Cool Down (5 minutes)


  • Stretching: Focus on your abs, lower back, and hips. Some good stretches are the Cobra Stretch, Child’s Pose, and Standing Side Stretch.

Tips:

  • Focus on controlled movements rather than speed to maximize effectiveness.
  • Ensure proper form to prevent injury and engage the right muscles.
  • Modify exercises as needed based on your fitness level.

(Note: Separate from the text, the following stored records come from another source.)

(** Every record of [df] holds an [int64] in each measure column of the data
    set.  In the code a record that lacks one (a blank cell, or a file
    whose header lacks the column) holds NaN there and the column is a
    column of floats; the statements on sums are about frames without such
    a record, where [cell] is the value the code reads. *)
Definition int64_measures (folder : string) (df : Records) : bool :=
  forallb (fun r => forallb (fun c => match cells r !! c with
                                      | Some v => int64 v
                                      | None => false
                                      end)
                            (measures_of folder))
          (rows df).

(** The letters that occur in none of the spellings [pd.read_csv] takes for
    a number, a boolean or a missing value (digits, signs, [e], [inf],
    [nan], [true], [false], [NA], [null], [None], [#N/A], [1.#QNAN],
    [-1.#IND], hexadecimal digits). *)
Definition text_letter (c : ascii) : bool :=
  existsb (Ascii.eqb c) (list_ascii_of_string "ghkmpvwzGHKMPVWZ").

(** A state that [pd.read_csv] reads as a text: a column that holds one is
    a column of texts, on which the [.str] methods of [create] work. *)
Definition reads_as_text (s : string) : bool :=
  negb (all_chars (fun c => negb (text_letter c)) s).

(** The state column of a frame read from one file is a column of texts:
    the frame has no row, or a row whose state reads as a text. *)
Definition text_states {D : Type} (df : DataFrame string D) : bool :=
  match rows df with
  | [] => true
  | _ => existsb (fun r => reads_as_text (state r)) (rows df)
  end.

(** ** Calendar months *)

(** Chronological order on calendar months (year, month). *)
Definition calendar_lt (a b : Z * Z) : Prop :=
  fst a < fst b \/ (fst a = fst b /\ snd a < snd b).

(** The ordinal pandas gives the calendar month [ym] in a column of monthly
    periods: the number of months since January 1970. *)
Definition month_ordinal (ym : Z * Z) : Z := (fst ym - 1970) * 12 + (snd ym - 1).

(** The calendar month with ordinal [m]. *)
Definition calendar_month (m : Z) : Z * Z := (1970 + m / 12, m mod 12 + 1).

(** * Properties *)

(** ** The string methods and the date parser, on examples *)

Example lower_ex : Str.lower "Daman & Diu" = "daman & diu".
Proof. reflexivity. Qed.

Example replace_and_ex : Str.replace " and " "," "a and and b and c" = "a,and b,c".
Proof. reflexivity. Qed.

Example replace_empty_ex : Str.replace "" "-" "ab" = "-a-b-".
Proof. reflexivity. Qed.

Example split_ex : Str.split "," "a,,b," = ["a"; ""; "b"; ""].
Proof. reflexivity. Qed.

Example strip_ex : Str.strip "  west  bengal " = "west  bengal".
Proof. reflexivity. Qed.

Example endswith_ex :
  Str.endswith "a.csv" ".csv" = true /\ Str.endswith "csv" ".csv" = false.
Proof. split; reflexivity. Qed.

Example parse_dmy_ex : parse_dmy "05-01-2024" = Some (mkTs 2024 1 5).
Proof. reflexivity. Qed.

Lemma split_nonempty (sep : ascii) (s : string) : Str.split sep s <> [].
Proof.
  destruct s as [| c t]; cbn [Str.split]; [discriminate |].
  destruct (Ascii.eqb c sep); [discriminate |].
  destruct (Str.split sep t); discriminate.
Qed.

(** ** The correction dictionary *)

(** No key is written twice in the dictionary literal, so every item is an
    entry of the dictionary. *)
Lemma st_corr_keys_distinct : List.NoDup (List.map fst st_corr_items).
Proof. apply NoDup_ListNoDup. apply (bool_decide_unpack _). vm_compute. exact I. Qed.

Lemma st_corr_values_are_not_keys :
  map_Forall (fun _ v => st_corr !! v = None) st_corr.
Proof.
  apply map_Forall_to_list.
  let l := eval vm_compute in (map_to_list st_corr) in
  change (map_to_list st_corr) with l.
  repeat (constructor; [vm_compute; reflexivity |]).
  constructor.
Qed.

Lemma replace_value_fixed (s v : string) :
  st_corr !! s = Some v -> replace_value st_corr v = v.
Proof.
  intros Hs. unfold replace_value.
  now rewrite (st_corr_values_are_not_keys s v Hs).
Qed.

(** C9: the alias substitution is idempotent, and no value of the
    correction dictionary is itself one of its keys. *)
Theorem C9_alias_substitution_idempotent :
  (forall s : string,
      replace_value st_corr (replace_value st_corr s) = replace_value st_corr s)
  /\ map_Forall (fun _ v => st_corr !! v = None) st_corr.
Proof.
  split; [| exact st_corr_values_are_not_keys].
  intros s. unfold replace_value at 2 3.
  destruct (st_corr !! s) as [v |] eqn:Hs; simpl.
  - now apply replace_value_fixed with s.
  - unfold replace_value. now rewrite Hs.
Qed.

(** ** Cleaning of the [state] column *)

Section CleaningFacts.
Context {D : Type}.
Implicit Types (r : Row string D) (df : DataFrame string D).

Lemma fan_out_one (r0 : Row string D) (l : list string) :
  List.map (fun r : Row string D => with_state r (replace_value st_corr (state r)))
    (List.filter (fun r : Row string D => negb (String.eqb (state r) "100000"))
       (List.map (fun r : Row string D => with_state r (Str.strip (state r)))
          (List.map (with_state r0) l)))
  = List.map (with_state r0)
      (List.map (replace_value st_corr)
         (List.filter (fun c => negb (String.eqb c "100000")) (List.map Str.strip l))).
Proof.
  induction l as [| c l IH]; simpl; [reflexivity |].
  destruct (negb (String.eqb (Str.strip c) "100000")); simpl; now rewrite IH.
Qed.

(** [clean_state] works row by row: the cleaned frame is the
    concatenation of the records of each raw row, in order. *)
Lemma clean_state_rows df :
  rows (clean_state df) = flat_map records_of (rows df).
Proof.
  unfold clean_state, map_state, explode, select; simpl.
  induction (rows df) as [| r rs IH]; simpl; [reflexivity |].
  rewrite !List.map_app, List.filter_app, List.map_app.
  fold (@flat_map (Row (list string) D) (Row string D)).
  rewrite IH. f_equal.
  unfold records_of, normalize, candidates.
  rewrite <- fan_out_one. reflexivity.
Qed.

Lemma clean_state_app cols (pre post : list (Row string D)) r :
  rows (clean_state (mkDF cols (pre ++ r :: post)))
  = rows (clean_state (mkDF cols pre)) ++ records_of r
      ++ rows (clean_state (mkDF cols post)).
Proof.
  rewrite !clean_state_rows; simpl.
  rewrite List.flat_map_app. reflexivity.
Qed.
End CleaningFacts.

Lemma normalize_daman_and_diu :
  normalize "Daman & Diu" = ["daman and diu"; "daman and diu"].
Proof. vm_compute. reflexivity. Qed.

Lemma normalize_jammu_and_kashmir :
  normalize "Jammu and Kashmir" = ["jammu and kashmir"; "jammu and kashmir"].
Proof. vm_compute. reflexivity. Qed.

(** C1, what the code does where the claim asks for one record: a raw row
    whose region text is "Daman & Diu" is turned into two records, both
    with region "daman and diu", and a row with "Jammu and Kashmir" into
    two records, both with region "jammu and kashmir".  The correction
    dictionary maps both halves of each name back to the one name, and the
    values of the row are repeated in each record, so that every sum counts
    the row twice. *)
Theorem C1_alias_tokens_give_two_records :
  forall (D : Type) (cols : list string) (pre post : list (Row string D))
         (d : D) (cs : gmap string Z),
    rows (clean_state (mkDF cols (pre ++ mkRow "Daman & Diu" d cs :: post)))
    = rows (clean_state (mkDF cols pre))
        ++ [mkRow "daman and diu" d cs; mkRow "daman and diu" d cs]
        ++ rows (clean_state (mkDF cols post))
    /\
    rows (clean_state (mkDF cols (pre ++ mkRow "Jammu and Kashmir" d cs :: post)))
    = rows (clean_state (mkDF cols pre))
        ++ [mkRow "jammu and kashmir" d cs; mkRow "jammu and kashmir" d cs]
        ++ rows (clean_state (mkDF cols post)).
Proof.
  intros D cols pre post d cs. split; rewrite clean_state_app; unfold records_of; simpl state.
  - rewrite normalize_daman_and_diu. reflexivity.
  - rewrite normalize_jammu_and_kashmir. reflexivity.
Qed.

(** C1 fails on the code: the row "Daman & Diu" does not give exactly one
    record. *)
Lemma C1_one_record_refuted :
  ~ (exists rec : Row string string,
        rows (clean_state (mkDF ["age_0_5"]
                [mkRow "Daman & Diu" "01-01-2024" {[ "age_0_5" := 7 ]}])) = [rec]
        /\ state rec = "daman and diu").
Proof.
  intros [rec [H _]].
  rewrite clean_state_rows in H. cbn [rows flat_map] in H.
  unfold records_of in H. cbn [state] in H.
  rewrite normalize_daman_and_diu in H.
  discriminate H.
Qed.



(** ** Loading *)

(** C10: when the folder exists but lists no file whose name ends in
    ".csv", [create] does not return an empty frame: the concatenation of
    zero frames raises. *)
Theorem C10_folder_without_csv_fails :
  forall (strptime : string -> option Timestamp) (data : DataFolder)
         (selected_folder : string) (listing : list File),
    data !! selected_folder = Some listing ->
    List.filter (fun f => Str.endswith (fname f) ".csv") listing = [] ->
    create strptime data selected_folder = Raise ValueError.
Proof.
  intros strptime data folder listing Hdir Hcsv.
  unfold create. rewrite Hdir, Hcsv. reflexivity.
Qed.

Lemma C10_folder_without_csv_witness :
  create parse_dmy
    {[ "api_data_aadhar_enrolment" := [mkFile "README.txt" (Raise ParserError)] ]}
    "api_data_aadhar_enrolment"
  = Raise ValueError.
Proof.
  apply (C10_folder_without_csv_fails parse_dmy _ _
           [mkFile "README.txt" (Raise ParserError)]).
  - vm_compute. reflexivity.
  - vm_compute. reflexivity.
Defined.

(** What [create] has done when it returns a frame: the listing was read,
    its CSV files parsed and concatenated, the states cleaned and the dates
    parsed. *)
Lemma create_inv (strptime : string -> option Timestamp) (data : DataFolder)
    (selected_folder : string) (df : Records) :
  create strptime data selected_folder = Ret df ->
  exists listing frames raw,
    data !! selected_folder = Some listing
    /\ collect read_csv (List.filter (fun f => Str.endswith (fname f) ".csv") listing)
       = Ret frames
    /\ pd_concat frames = Ret raw
    /\ parse_dates strptime (clean_state raw) = Ret df.
Proof.
  unfold create. destruct (data !! selected_folder) as [listing |]; [| discriminate].
  destruct (collect read_csv _) as [frames | err] eqn:Hread; [| discriminate].
  cbn [mbind outcome_bind bind].
  destruct (pd_concat frames) as [raw | err] eqn:Hcat; [| discriminate].
  cbn [mbind outcome_bind bind]. intros H. now exists listing, frames, raw.
Qed.

Lemma collect_Forall2 {A B : Type} (f : A -> outcome B) (l : list A) (l' : list B) :
  collect f l = Ret l' -> Forall2 (fun a b => f a = Ret b) l l'.
Proof.
  revert l'. induction l as [| a l IH]; intros l'; cbn [collect].
  - intros [= <-]. constructor.
  - destruct (f a) as [b | err] eqn:Hfa; [| discriminate]. cbn [mbind outcome_bind bind].
    destruct (collect f l) as [bs | err]; [| discriminate]. cbn [mbind outcome_bind bind].
    intros [= <-]. constructor; [exact Hfa | now apply IH].
Qed.

(** Parsing the dates keeps the rows, in order, with their state and their
    cells. *)
Lemma parse_dates_rows (strptime : string -> option Timestamp)
    (raw : DataFrame string string) (df : Records) :
  parse_dates strptime raw = Ret df ->
  columns df = columns raw
  /\ Forall2 (fun r r' => state r' = state r /\ strptime (date r) = Some (date r')
                          /\ cells r' = cells r)
             (rows raw) (rows df).
Proof.
  unfold parse_dates.
  destruct (collect _ (rows raw)) as [rs | err] eqn:Hrs; [| discriminate].
  cbn [mbind outcome_bind bind]. intros [= <-]. split; [reflexivity |]. cbn [rows].
  apply collect_Forall2 in Hrs.
  induction Hrs as [| r r' l l' Hr _ IH]; constructor; [| exact IH].
  destruct (strptime (date r)) as [t |]; [| discriminate].
  injection Hr as <-. auto.
Qed.

(** Loaded from that folder, the row is two records. *)
Example create_daman_and_diu :
  create parse_dmy daman_folder "api_data_aadhar_enrolment"
  = Ret (mkDF ["age_0_5"; "age_5_17"; "age_18_greater"]
           [enrolment_row "daman and diu" (mkTs 2025 3 1) 4 2 1;
            enrolment_row "daman and diu" (mkTs 2025 3 1) 4 2 1]).
Proof. vm_compute. reflexivity. Qed.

Feel free to adjust the number of reps or duration to fit your fitness level!

lower body workout

Warm-Up (5 minutes)

  • Jumping Jacks: 1 minute
  • High Knees: 1 minute
  • Bodyweight Squats: 1 minute
  • Lunges (Alternating Legs): 1 minute
  • Leg Swings (Front to Back): 1 minute


Workout Routine (3 rounds)


Squats: 15 reps

  • Stand with feet shoulder-width apart. Lower your body by bending your knees and hips, keeping your chest up and back straight. Push through your heels to return to the starting position.


Lunges: 12 reps per leg

  • Step forward with one leg and lower your hips until both knees are bent at about a 90-degree angle. Push back to the starting position and repeat with the other leg.


Glute Bridges: 15 reps

  • Lie on your back with knees bent and feet flat on the floor. Lift your hips towards the ceiling, squeezing your glutes at the top. Lower back down slowly.


Wall Sits: 30 seconds

  • Lean against a wall and slide down into a seated position, keeping your knees at a 90-degree angle. Hold this position as long as you can.


Calf Raises: 20 reps

  • Stand with feet hip-width apart. Lift your heels off the ground and balance on your toes. Lower back down slowly.


Cool Down (5 minutes)

  • Standing Forward Bend: 1 minute
  • Quad Stretch: 30 seconds per leg
  • Hamstring Stretch: 30 seconds per leg
  • Calf Stretch: 30 seconds per leg

Feel free to adjust the reps or duration based on your fitness level. Enjoy your workout!